To me this Principle –  “Do what you can, where you can, when you can” – is probably the most important principle in leading change. We only ever have a limited resource available so let’s make sure we commit our resource to areas in which we can make a short term difference, after all John P Kotter did talk about realising quick wins.

 

What stories could you share about how this division of effort, or perhaps lack of it, helped or hindered your change efforts?

There is no such thing as “Best Practice in Change Management”?

“ What is best practice in change management?”

This, and variations on the same theme seem to have appeared as questions in a surprisingly large number of the forums that I inhabit recently. And every time I read the answers with a falling heart.
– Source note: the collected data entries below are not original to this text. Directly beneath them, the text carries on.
Lemma sync_convert_skip (h : Host) (now uid : string) (n : nat)
    (c : Sync.Counters) (m : Moments.LocketMoment) :
  slugOf m ∈ Sync.existingSlugs c →
  Sync.convert h now uid n c m
  = Returned (None, {| Sync.existingSlugs := Sync.existingSlugs c;
                       Sync.syncedCount := Sync.syncedCount c;
                       Sync.skippedCount := S (Sync.skippedCount c);
                       Sync.nextId := Sync.nextId c |}).
Proof. intros Hin. unfold Sync.convert. by rewrite bool_decide_true. Qed.

Lemma sync_convert_new (h : Host) (now uid : string) (n : nat)
    (c : Sync.Counters) (m : Moments.LocketMoment) r c' :
  slugOf m ∉ Sync.existingSlugs c →
  Sync.convert h now uid n c m = Returned (r, c') →
  ∃ x, r = Some x ∧ slug x = slugOf m ∧ id x = Sync.nextId c
       ∧ order_index x = Z.of_nat (n + S (Sync.syncedCount c))
       ∧ Sync.existingSlugs c' = {[ slugOf m ]} ∪ Sync.existingSlugs c
       ∧ Sync.syncedCount c' = S (Sync.syncedCount c)
       ∧ Sync.skippedCount c' = Sync.skippedCount c
       ∧ Sync.nextId c' = Sync.nextId c + 1.
Proof.
  intros Hnotin. unfold Sync.convert. rewrite bool_decide_false by done.
  destruct (dateStr h now m) as [s|e]; simpl; [|done].
  intros [= <- <-]. eexists. by repeat split.
Qed.

(** What the [map] leaves behind: the set of slugs grows by the slugs of
    the records made, which are new to the set and distinct; every moment
    gone through has its slug in the set; ids are handed out in
    sequence. *)
Lemma sync_convertAll_inv (h : Host) (now uid : string) (n : nat)
    (moments : list Moments.LocketMoment) :
  ∀ c out c',
    Sync.convertAll h now uid n c moments = Returned (out, c') →
    Sync.existingSlugs c'
    = list_to_set (slug <$> kept out) ∪ Sync.existingSlugs c
    ∧ NoDup (slug <$> kept out)
    ∧ (∀ s, s ∈ slug <$> kept out → s ∉ Sync.existingSlugs c)
    ∧ (∀ m, m ∈ moments → slugOf m ∈ Sync.existingSlugs c')
    ∧ (∀ r, r ∈ kept out → ∃ m, m ∈ moments ∧ slug r = slugOf m)
    ∧ id <$> kept out = seqZ (Sync.nextId c) (Z.of_nat (length (kept out)))
    ∧ Sync.nextId c' = Sync.nextId c + Z.of_nat (length (kept out))
    ∧ Sync.syncedCount c' = (Sync.syncedCount c + length (kept out))%nat.
Proof.
  induction moments as [|m ms IH]; intros c out c'; simpl.
  - intros [= <- <-]. simpl. split_and!; try done.
    + set_solver.
    + constructor.
    + set_solver.
    + set_solver.
    + set_solver.
    + lia.
  - destruct (Sync.convert h now uid n c m) as [[r c1]|e] eqn:Hm;
      simpl; [|done].
    destruct (Sync.convertAll h now uid n c1 ms) as [[rs c2]|e] eqn:Hms;
      simpl; [|done].
    intros [= <- <-].
    destruct (IH _ _ _ Hms)
      as (Hset & Hnd & Hfresh & Hseen & Hfrom & Hids & Hnext & Hcount).
    destruct (decide (slugOf m ∈ Sync.existingSlugs c)) as [Hin|Hnotin].
    + rewrite (sync_convert_skip h now uid n c m Hin) in Hm.
      injection Hm as <- <-. simpl in *. split_and!; try done.
      * intros m' [->|Hm']%elem_of_cons; [|by apply Hseen].
        rewrite Hset. set_solver.
      * intros r Hr. destruct (Hfrom r Hr) as (m' & Hm' & Hslug).
        exists m'. split; [by apply list_elem_of_further|done].
    + destruct (sync_convert_new h now uid n c m r c1 Hnotin Hm)
        as (x & -> & Hslug & Hid & _ & Hset1 & Hcount1 & _ & Hnext1).
      change (kept (Some x :: rs)) with (x :: kept rs).
      rewrite Hset1 in *. split_and!.
      * rewrite Hset, fmap_cons, Hslug. set_solver.
      * rewrite fmap_cons. apply NoDup_cons. split; [|done].
        intros Hx. apply (Hfresh _ Hx). rewrite Hslug. set_solver.
      * intros s. rewrite fmap_cons, Hslug.
        intros [->|Hs]%elem_of_cons; [done|].
        specialize (Hfresh s Hs). set_solver.
      * intros m' [->|Hm']%elem_of_cons; [|by apply Hseen].
        rewrite Hset. set_solver.
      * intros r [->|Hr]%elem_of_cons.
        -- exists m. split; [apply list_elem_of_here|done].
        -- destruct (Hfrom r Hr) as (m' & Hm' & Hs).
           exists m'. split; [by apply list_elem_of_further|done].
      * rewrite fmap_cons, Hids, Hid, Hnext1. cbn [length].
        replace (Z.of_nat (S (length (kept rs))))
          with (Z.succ (Z.of_nat (length (kept rs)))) by lia.
        rewrite (seqZ_cons (Sync.nextId c)) by lia. do 2 f_equal; lia.
      * rewrite Hnext, Hnext1. cbn [length]. lia.
      * rewrite Hcount, Hcount1. cbn [length]. lia.
Qed.

(** When every moment is already known, the [map] makes no record. *)
Lemma sync_convertAll_all_known (h : Host) (now uid : string) (n : nat)
    (moments : list Moments.LocketMoment) :
  ∀ c, (∀ m, m ∈ moments → slugOf m ∈ Sync.existingSlugs c) →
       ∃ c', Sync.convertAll h now uid n c moments
             = Returned (replicate (length moments) None, c')
             ∧ Sync.skippedCount c'
               = (Sync.skippedCount c + length moments)%nat.
Proof.
  induction moments as [|m ms IH]; intros c Hknown; simpl.
  - exists c. split; [done|lia].
  - rewrite sync_convert_skip by (apply Hknown, list_elem_of_here). simpl.
    edestruct IH as (c' & -> & Hskipped).
    { intros m' Hm'. simpl. by apply Hknown, list_elem_of_further. }
    exists c'. split; [done|]. rewrite Hskipped. simpl. lia.
Qed.

Lemma kept_replicate_None (k : nat) :
  kept (replicate k (@None ImageData)) = [].
Proof. induction k as [|k IH]; simpl; done. Qed.

(** When every creation date can be computed, the [map] does not throw. *)
Lemma sync_convertAll_total (h : Host) (now uid : string) (n : nat)
    (moments : list Moments.LocketMoment) :
  Forall (dateable h) moments →
  ∀ c, ∃ out c', Sync.convertAll h now uid n c moments = Returned (out, c').
Proof.
  induction 1 as [|m ms Hm _ IH]; intros c; simpl; [by eexists _, _|].
  unfold Sync.convert. destruct (Hm now) as [s Hs].
  case_bool_decide; simpl.
  - edestruct IH as (out & c' & ->). simpl. by eexists _, _.
  - rewrite Hs. simpl. edestruct IH as (out & c' & ->). simpl.
    by eexists _, _.
Qed.

Lemma load_storedImages (file : DbFile) :
  Sync.load file = (storedImages file, (Sync.load file).2).
Proof. by destruct file. Qed.

(** The handler, for a POST with credentials that the moments API
    answers with a listing, in terms of its [map]. *)
Lemma sync_handler_run (h : Host) (now : string) (api : MomentsApi)
    (req : Request) (file : DbFile) (result : Moments.Body)
    (listing : list Moments.LocketMoment) :
  method req = "POST" → hasCredentials req →
  api (idToken req) (localId req) = Returned result →
  Moments.success result = true → Moments.data result = Some listing →
  Sync.handler h now api req file
  = match Sync.convertAll h now (localId req) (length (storedImages file))
            (syncStart file) (List.filter hasImage listing) with
    | Thrown e => (failure 500 (or (messageOf e) "Lỗi khi đồng bộ ảnh"), file)
    | Returned (out, final) =>
        if (length (kept out) =? 0)%nat
        then ({| status := 200;
                 body :=
                   {| success := true; syncedCount := Some 0%nat;
                      skippedCount := Some (Sync.skippedCount final);
                      message :=
                        Some (if (0 <? Sync.skippedCount final)%nat
                              then "Tất cả " +:+
                                   pretty (Sync.skippedCount final) +:+
                                   " ảnh đã được đồng bộ trước đó"
                              else "Không có ảnh mới để đồng bộ") |} |},
              file)
        else ({| status := 200;
                 body :=
                   {| success := true;
                      syncedCount := Some (length (kept out));
                      skippedCount := Some (Sync.skippedCount final);
                      message :=
                        Some ("Đã đồng bộ " +:+ pretty (length (kept out))
                              +:+ " ảnh cá nhân vào gallery") |} |},
              Stored {| images := storedImages file ++ kept out;
                        nextId := Sync.nextId final |})
    end.
Proof.
  intros Hpost [Htok Huid] Hapi Hsuccess Hdata.
  unfold Sync.handler. rewrite Hpost, Htok, Huid.
  cbn [negb orb String.eqb Ascii.eqb Bool.eqb].
  change (default "" (or (body_token req) (x_locket_token req)))
    with (idToken req).
  change (default "" (or (body_localId req) (x_locket_uid req)))
    with (localId req).
  rewrite Hapi. cbn [mbind outcome_bind].
  rewrite Hsuccess, Hdata, bool_decide_true by eauto.
  cbn [negb orb default from_option Datatypes.id].
  rewrite (load_storedImages file).
  change {| Sync.existingSlugs := list_to_set (slug <$> storedImages file);
            Sync.syncedCount := 0; Sync.skippedCount := 0;
            Sync.nextId := (Sync.load file).2 |} with (syncStart file).
  destruct (Sync.convertAll _ _ _ _ _ _) as [[out final]|e]; simpl; [|done].
  by destruct (length (kept out) =? 0)%nat.
Qed.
Respondent A suggests the following six steps, Respondent B has a nine step process, Respondent C has a commercially secret process which they will sell you the several thousand pounds a day and so on… I can rarely resist the temptation, so I weigh in with my answer “There is no such thing as best practice in change management.”

 

Now I know that this is probably not what the questioner wanted to hear. Typically the questioner will be an enthusiastic, newly appointed change agent or middle manager who believes that you can manage change in the same way as you manage their process for producing widgets or appointing a new member of staff. I fear that most of these people are going to find out the hard way that change is more about leadership than management and that there is no such thing as a best practice process.

 

Now I am not denying – indeed far from it – that the likes of Kotter have a role to play, for indeed they do. But their role is to inform an emerging process which, if it is to be effective, also needs to be informed by the scale and scope of the change, the current and anticipated future culture of the organisation, the willingness of the participants, the capability of the change leaders and their teams and a host of other factors.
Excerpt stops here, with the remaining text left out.